It's actually kind of funny... Since I first posted on this topic I have done quite a lot of thinking about it. As I said in one of my previous posts, I was left home from the first grade on to get myself off to school, home from school, etc. This even included staying home all day during the summer while my mom worked long hours.
Anyway, I was an only child and although I had my share of friends growing up, I still spent a lot of time alone. Now, as an adult, I actually find that I prefer to spend my free time (when not occupied by my son of course) alone. Not that I don't enjoy company at times, but I just seem to feel more comfortable alone.

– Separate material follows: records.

(** X17.  What an accepted status does, over a store that answers.  For
    staff and one of the four statuses, the reply is a success that
    carries the first counter with the id, updated, and in the store
    exactly the counters with that id change, in their status only; the
    current ticket of the counter, the queue entries and the log stay as
    they were.  The counter's existence is not checked: for an id no
    counter has, the reply is still a success, with no data, and the store
    is unchanged. *)
Theorem updateCounterStatus_sets_only_the_status :
  forall (user : req_user) (c : Z) (status : string) (st : counter_status)
         (s : db) (e : environment),
    is_staff (user_role user) = true ->
    Counter.allowedStatuses status = Some st ->
    let r :=
      counterControllerExt.updateCounterStatus user c (Some status)
        (reliable s e) in
    fst r
    = Val (reply_success 200
             (option_map (Counter.with_status st)
                (find (fun x => ctr_id x =? c) (counters s)))) /\
    snd r
    = reliable
        (set_counters s
           (map (fun x => if ctr_id x =? c then Counter.with_status st x
                          else x)
                (counters s))) e /\
    ((forall x, In x (counters s) -> ctr_id x <> c) ->
     r = (Val (reply_success 200 None), reliable s e)).
Proof.
  intros user c status st s e Hstaff Hst r.
  assert (Hr : r = (Val (reply_success 200
                           (Sql.first_row
                              (map (Counter.with_status st)
                                   (filter (fun x => ctr_id x =? c)
                                           (counters s))))),
                    reliable
                      (set_counters s
                         (map (fun x => if ctr_id x =? c
                                        then Counter.with_status st x else x)
                              (counters s))) e)).
  { subst r.
    unfold counterControllerExt.updateCounterStatus, try_catch.
    rewrite Hstaff, (allowedStatuses_nonempty _ _ Hst). cbn [negb].
    unfold Counter.updateStatus. rewrite Hst.
    now rewrite bind_query_reliable. }
  rewrite Hr. cbn [fst snd]. split; [|split; [reflexivity|]].
  - rewrite first_row_map. unfold Sql.first_row. now rewrite filter_hd_find.
  - intros Hnone.
    assert (Hf : forall x, In x (counters s) -> (ctr_id x =? c) = false).
    { intros x Hx. apply Z.eqb_neq. now apply Hnone. }
    rewrite (filter_none _ _ Hf), (map_unchanged _ _ _ Hf), set_counters_same.
    reflexivity.
Qed.
(** The part of [getCategoryStats] after the read. *)
Definition categoryStatsOf (categories : list ActivityCategory)
    : list CategoryStats :=
  let categoryMap := fold_left increment categories new_Map in
  let total := or_one (len categories) in
  sort (by_count_desc count)
    (List.map (fun '(category, count) =>
                 {| category := category;
                    count := count;
                    percentage := percent count total |})
              (map_entries categoryMap)).

(** [getCategoryStats]. *)
Definition getCategoryStats (startDate endDate : Date)
    : Async (list CategoryStats) :=
  posts <- await_prisma (fun db =>
             post_findMany_category db
               {| gte := startDate; lte := endDate |}) ;;
  ret (categoryStatsOf posts).

(** The part of [getHashtagStats] after the read; the inner [forEach] runs
    only on a post that has hashtags. *)
Definition hashtagStatsOf (hashtags : list (list string)) : list HashtagStats :=
  let hashtagMap :=
    fold_left
      (fun m tags =>
         if (0 <? len tags)%N then fold_left increment tags m else m)
      hashtags new_Map in
  let total := reduce (fun a b => (a + b)%N) 1%N (map_values hashtagMap) in
  slice0 10 (* Top 10 hashtags *)
    (sort (by_count_desc hcount)
       (List.map (fun '(hashtag, count) =>
                    {| hashtag := hashtag;
                       hcount := count;
                       hpercentage := percent count total |})
                 (map_entries hashtagMap))).

(** [getHashtagStats]. *)
Definition getHashtagStats (startDate endDate : Date)
    : Async (list HashtagStats) :=
  posts <- await_prisma (fun db =>
             post_findMany_hashtags db
               {| gte := startDate; lte := endDate |}) ;;
  ret (hashtagStatsOf posts).

(** [getCategoryStatsForLocation]. *)
Definition getCategoryStatsForLocation (categories : list ActivityCategory)
    : Async (list CategoryStats) :=
  let categoryMap := fold_left increment categories new_Map in
  let total := or_one (len categories) in
  ret (slice0 5 (* Top 5 categories per location *)
         (sort (by_count_desc count)
            (List.map (fun '(category, count) =>
                         {| category := category;
                            count := count;
                            percentage := percent count total |})
                      (map_entries categoryMap)))).

(** The body of the [for ... of] loops of [getLocationStats], the same in
    its three branches. *)
Definition locationStatsOf (node : LocationWithPosts) : Async LocationStats :=
  let totalPosts := len (posts node) in
  let totalComments :=
    reduce (fun acc p => (acc + len (comments p))%N) 0%N (posts node) in
  let totalReactions :=
    reduce (fun acc p => (acc + len (reactions p))%N) 0%N (posts node) in
  let totalReposts :=
    reduce (fun acc p => (acc + len (reposts p))%N) 0%N (posts node) in
  let totalEngagement :=
    (totalPosts + totalComments + totalReactions + totalReposts)%N in
  categoryStats <- getCategoryStatsForLocation
                     (List.map (fun p => post_category (post p)) (posts node)) ;;
  ret {| name := location_name (location node);
         id := location_id (location node);
         totalPosts := totalPosts;
         totalEngagement := totalEngagement;
         engagementScore :=
           calculateEngagementScore totalPosts totalComments
                                    totalReactions totalReposts;
         topCategories := categoryStats |}.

Just coming off of a divorce, I honestly can't ever see myself seeking another relationship since I don't mind being alone and I also see it being a pain in the you-know-what to try to not only find someone that I mesh with, but more importantly that my son will also mesh with. Maybe being along will get old after a while, but I really wonder if this is a flaw in my personality due to having to stay home alone. I like to consider myself a strong independent person, but sometimes I wonder if I shouldn't have had to go to a sitter just to have to engage with other kids. It definitely puts a different perspective on whether or not I will leave my son home alone any more.
I feel like I'm just rambling at this point so I'll end that here...
As far as coddling goes, I agree it is definitely better safe than sorry. A lot of times as parents I think we are all guilty of worrying about the what-if's that have about as much probability of happening as the world ending the next time that nut job in California predicts it.
The type of coddling that annoys me most is when parents cave in and give their kids rides to places that they can easily walk to safely, or do things for their kids that the kid should be doing. It's really no wonder that a lot of the jobs in America are going to people coming from south of the border. They don't mind actually WORKING. Many of our younger generation (mainly boys) are so lazy now that it will be a wonder if our country ever gets back on the right track. It starts with us as parents. We have to set the tone.
The unfortunate thing is those of us on this forum are the ones that actually want to raise our kids to grow up to be respectable members of our society or else we wouldn't be members of this forum. There are far too many parents out there that just don't care and that's just sad. I see so many parents so wrapped up messing with their phones while their kids do everything short of punching them in the crotch just to try to get their attention. I don't like the way things are heading. Between Facebook, Twitter and texting, parents are paying less and less attention to their kids. Although I may be guilty of leaving my kid home alone when maybe I shouldn't, the scary thing is that I think that I may actually be more aware of what he is doing when I'm not home than some of these parents are when they are home with their kids because they are so pre-occupied.
Anyway, enough ranting by me. I don't know how I ended up turning a discussion of leaving kids home alone to a rant about social media. Not a good thing to get myself worked up right before bedtime. Haha.